Westport's conservation commission agent agrees that it doesn't look ideal, but told the conservation commission yesterday that the large concrete base that will soon hold a 150-foot cellular telephone tower …
Westport's conservation agent agrees that it doesn't look ideal, but told the conservation commission yesterday that the large concrete base that will soon hold a 150-foot cellular telephone tower at Drift and Masquesatch roads is being built according to plan, despite large amounts of standing water that have regularly accumulated around it since the concrete was poured last month.
"That's a terrible site for construction, but that's the way the cookie crumbles," conservation agent Christopher Capone said at Tuesday's meeting. "But i can't necessarily change what's been allowed to date."
The tower is being built by Municipal Communications II LLC, a Georgia firm that in 2021 was denied approval by the Westport Zoning Board of Appeals to build a tower at the site.
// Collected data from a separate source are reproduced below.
(** The update loop of [AddOrUpdateReplica]: change the first record with the
    same provider, file and version, or append. *)
Fixpoint upsert (replica : Replica) (l : list Replica) : list Replica :=
  match l with
  | [] => [replica]
  | existing :: l' =>
      if decide (rp_ProviderID existing = rp_ProviderID replica
                 ∧ rp_FileID existing = rp_FileID replica
                 ∧ rp_Version existing = rp_Version replica)
      then set_rp_State (rp_State replica) existing :: l'
      else existing :: upsert replica l'
  end.

Definition AddOrUpdateReplica (replica : Replica) (t : list Replica) : list Replica * result () :=
  if decide (rp_ProviderID replica = ""%string) then (t, Err (New "provider ID cannot be empty"))
  else if decide (rp_FileID replica = ""%string) then (t, Err (New "file ID cannot be empty"))
  else (upsert replica t, Ok tt).

Definition counts (fileID : string) (version : Z) (r : Replica) : Prop :=
  rp_FileID r = fileID ∧ rp_Version r = version ∧ rp_State r = Active.
#[global] Instance counts_dec f v r : Decision (counts f v r).
Proof. unfold counts. apply _. Defined.

Definition GetReplicaCount (fileID : string) (version : Z) (t : list Replica) : result Z :=
  if decide (fileID = ""%string) then Err (New "file ID cannot be empty")
  else Ok (zlen (filter (counts fileID version) t)).

Fixpoint RemoveReplica (providerID fileID : string) (version : Z) (t : list Replica)
    : list Replica * bool :=
  match t with
  | [] => ([], false)
  | replica :: t' =>
      if decide (rp_ProviderID replica = providerID ∧ rp_FileID replica = fileID
                 ∧ rp_Version replica = version ∧ rp_State replica = Active)
      then (set_rp_State Removed replica :: t', true)
      else let '(t'', b) := RemoveReplica providerID fileID version t' in (replica :: t'', b)
  end.

(** ** demandMetadata/metadata.go *)

Record DemandMetadata := {
  dm_FileID : string; dm_Demand : Z; dm_ReplicaCount : Z; dm_Timestamp : Z; dm_Version : Z }.

Definition CreateDemandMetadata (fileID : string) (demand replicaCount timestamp version : Z)
    : result DemandMetadata :=
  if decide (fileID = ""%string) then Err (New "file ID cannot be empty")
  else if decide (demand < 0) then Err (New "demand cannot be negative")
  else if decide (replicaCount < 0) then Err (New "replica count cannot be negative")
  else if decide (timestamp = zero_time) then Err (New "timestamp cannot be zero")
  else Ok {| dm_FileID := fileID; dm_Demand := demand; dm_ReplicaCount := replicaCount;
             dm_Timestamp := timestamp; dm_Version := version |}.

(** ** cacheAnnouncement *)

Record CacheAnnouncement := {
  ca_ProviderID : string;
  ca_FileID : string;
  ca_MerkleRoot : string;
  ca_Version : Z;   (* uint64 *)
  ca_Expiry : Z;
}.
Record SignedCacheAnnouncement := { sa_Announcement : CacheAnnouncement; sa_Signature : list byte }.

Definition CreateCacheAnnouncement (providerID fileID merkleRoot : string) (version expiry : Z)
    : result CacheAnnouncement :=
  if decide (providerID = ""%string) then Err (New "provider ID cannot be empty")
  else if decide (fileID = ""%string) then Err (New "file ID cannot be empty")
  else if decide (merkleRoot = ""%string) then Err (New "Merkle root cannot be empty")
  else if decide (expiry = zero_time) then Err (New "expiry cannot be zero")
  else Ok {| ca_ProviderID := providerID; ca_FileID := fileID; ca_MerkleRoot := merkleRoot;
             ca_Version := version; ca_Expiry := expiry |}.

Definition announcement_bytes (a : CacheAnnouncement) : list byte :=
  lp_string (ca_ProviderID a) ++ lp_string (ca_FileID a) ++ lp_string (ca_MerkleRoot a)
  ++ be64 (u64 (UnixNano (ca_Expiry a))) ++ be64 (ca_Version a).

Definition buildSigningPayload (a : CacheAnnouncement) : result (list byte) :=
  if decide (ca_ProviderID a = ""%string) then Err (New "provider ID cannot be empty")
  else if decide (ca_FileID a = ""%string) then Err (New "file ID cannot be empty")
  else if decide (ca_MerkleRoot a = ""%string) then Err (New "Merkle root cannot be empty")
  else Ok (announcement_bytes a).

Section announcements.
Context {ED : Ed25519}.

Definition SignCacheAnnouncement (a : CacheAnnouncement) (privateKey : list byte)
    : result SignedCacheAnnouncement :=
  let! payload := buildSigningPayload a in
  Ok {| sa_Announcement := a; sa_Signature := ed_sign privateKey payload |}.

Definition VerifyCacheAnnouncement (s : SignedCacheAnnouncement) (publicKey : list byte) : bool :=
  match buildSigningPayload (sa_Announcement s) with
  | Err _ => false
  | Ok payload => ed_verify publicKey payload (sa_Signature s)
  end.

(** ** demand_bridge.go *)

Definition CreateSignedCacheAnnouncement (providerID : string) (privKey : list byte)
    (m : option Manifest) (ttl now : Z) : result SignedCacheAnnouncement :=
  match m with
  | None => Err (New "manifest cannot be nil")
  | Some m =>
      let fileID := EncodeToString (cd_ID (mf_Descriptor m)) in
      let merkleRoot := EncodeToString (mf_MerkleRoot m) in
      let! ann := wrap "create cache announcement"
                    (CreateCacheAnnouncement providerID fileID merkleRoot (mf_Version m) (now + ttl)) in
      wrap "sign cache announcement" (SignCacheAnnouncement ann privKey)
  end.

(** The manager's state is its replica tracker. *)
Definition IngestAnnouncement (signed : SignedCacheAnnouncement) (pubKey : list byte) (now : Z)
    (t : list Replica) : list Replica * result () :=
  if negb (VerifyCacheAnnouncement signed pubKey) then
    (t, Err (New "invalid cache announcement signature"))
  else
    let ann := sa_Announcement signed in
    if decide (now > ca_Expiry ann) then (t, Err (New "cache announcement has expired"))
    else AddOrUpdateReplica
           {| rp_ReplicaID := ""; rp_ProviderID := ca_ProviderID ann; rp_FileID := ca_FileID ann;
              rp_Version := ca_Version ann; rp_State := Active |} t.

End announcements.

Definition ValidateAndTrackRequest (req : Request) (pow : PoW) (lifetime : Z) (pool : Pool)
    : Pool * result Request :=
  if negb (VerifyPoW req pow) then (pool, Err (New "proof of work verification failed"))
  else
    match GetOrCreateRequest (rq_FileID req) (rq_ClientID req) lifetime pool with
    | (pool', Err e) => (pool', Err (Wrap "track request" e))
    | (pool', Ok (trackedReq, _)) => (pool', Ok trackedReq)
    end.

(** ** Proof of work *)

Lemma length_pow_hash req n : length (pow_hash req n) = 64%nat.
Proof.
  unfold pow_hash, EncodeToString. rewrite bytes_of_string_of, length_hex_encode_bytes.
  by rewrite length_sha256.
Qed.

Lemma HasPrefix_long s p : (length s < length p)%nat → HasPrefix s p = false.
Proof.
  intros H. apply bool_decide_eq_false. intros E. apply (f_equal length) in E.
  rewrite length_take in E. lia.
Qed.

Lemma pow_loop_sound fuel req d n p :
  is_u64 n → pow_loop fuel req d n = Some p →
  VerifyPoW req p = true ∧ pw_Difficulty p = d ∧ is_u64 (pw_Nonce p) ∧
  (Z.of_nat fuel + n <= 2 ^ 64 → ∀ m, n <= m < pw_Nonce p →
     VerifyPoW req {| pw_Nonce := m; pw_Difficulty := d |} = false).
Proof.
  revert n. induction fuel as [|fuel IH]; intros n Hn; [done|]. cbn [pow_loop].
  destruct (HasPrefix _ _) eqn:Hp.
  - intros [= <-]. split_and!; try done. intros _ m. simpl. lia.
  - intros Hl. destruct (IH _ (u64_range _) Hl) as (H1 & H2 & H3 & H4). split_and!; try done.
    intros Hb m Hm. destruct (decide (m = n)) as [->|]; [exact Hp|].
    destruct (decide (n + 1 < 2 ^ 64)) as [Hlt|Hge].
    + rewrite u64_id in H4 by (unfold is_u64 in *; lia). apply H4; lia.
    + unfold is_u64 in H3. lia.
Qed.

Lemma pow_loop_complete fuel req d n m :
  0 <= n <= m → m < 2 ^ 64 → VerifyPoW req {| pw_Nonce := m; pw_Difficulty := d |} = true →
  m - n < Z.of_nat fuel → is_Some (pow_loop fuel req d n).
Proof.
  revert n. induction fuel as [|fuel IH]; intros n Hn Hm Hv Hf; [lia|]. cbn [pow_loop].
  destruct (HasPrefix (pow_hash req n) (zeros d)) eqn:Hp; [eauto|].
  destruct (decide (n = m)) as [->|Hne]; [unfold VerifyPoW in Hv; simpl in Hv; congruence|].
  rewrite u64_id by (unfold is_u64; lia). apply IH; [lia|done|done|lia].
Qed.

(** More fuel changes nothing once the search has ended. *)
Lemma pow_loop_mono fuel fuel' req d n p :
  (fuel <= fuel')%nat → pow_loop fuel req d n = Some p → pow_loop fuel' req d n = Some p.
Proof.
  revert fuel' n. induction fuel as [|fuel IH]; intros [|fuel'] n Hle; try done; [lia|]. cbn [pow_loop].
  destruct (HasPrefix _ _); [done|]. apply IH. lia.
Qed.
Lemma GeneratePoW_mono fuel fuel' req d p :
  (fuel <= fuel')%nat → GeneratePoW fuel req d = Some p → GeneratePoW fuel' req d = Some p.
Proof. apply pow_loop_mono. Qed.

(** If no 64-bit nonce verifies, the search never ends: the counter wraps. *)
Lemma GeneratePoW_never fuel req d :
  (∀ n, is_u64 n → VerifyPoW req {| pw_Nonce := n; pw_Difficulty := d |} = false) →
  GeneratePoW fuel req d = None.
Proof.
  intros Hno. destruct (GeneratePoW fuel req d) as [p|] eqn:E; [|done].
  apply pow_loop_sound in E as (Hv & Hd & Hn & _); [|unfold is_u64; lia].
  specialize (Hno _ Hn). rewrite <- Hd in Hno. destruct p. simpl in *. congruence.
Qed.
The firm appealed the town decision in state and federal courts, and as part of a settlement agreement last fall, the firm was given permission to build as long as it abided by 27 conditions suggested by the zoning board during its review of the process.
When work commenced late this winter, several neighbors complained about the large volume of standing water around the base of the six-foot thick, 27-foot long concrete pad. On Monday, Carroll "Buzz" Brownlee, of Masquesatch, wrote to the conservation commission directly, sending a photo of the concrete pad and questioning its placement.
Noting that construction crews have had to repeatedly pump out the construction site while working, he asked "How can the town grant permission for construction of one or more ancillary structures on such saturated ground?"
"Given the proposed height of the tower, I find it difficult to believe that (the base pad), in such a windy condition, is going to restrain a tower."
Discussing the letter at the conservation commission's meeting the following day, Capone said he shares Brownlee's concern:
"This is a legitimate concern," Capone said. "There's been a high water table this season. The photo is very evident that there is a high water table. I can't deny that."
However, though it looks wet the site where it's going in has been approved, and said surveys of the area done during the zoning board's review of the plan show that the site is not in a wetlands, though wetlands are nearby.
"We determined this line ... so the delineation is accurate in my eyes, and the work was allowed under the ZBA's proceedings," Capone said.
The contractors "stayed within the area of disturbance (approved by the town) ... it's just we had a very wet season."
"I think the contractor, given the circumstances, has done an outstanding job to prevent any erosion or siltation into the wetland adjacent to the project (area), considering how much water they had to pump during this installation."
Capone said he welcomes correspondence from other Westport residents who have questions about, or who take issue with, the construction at the site.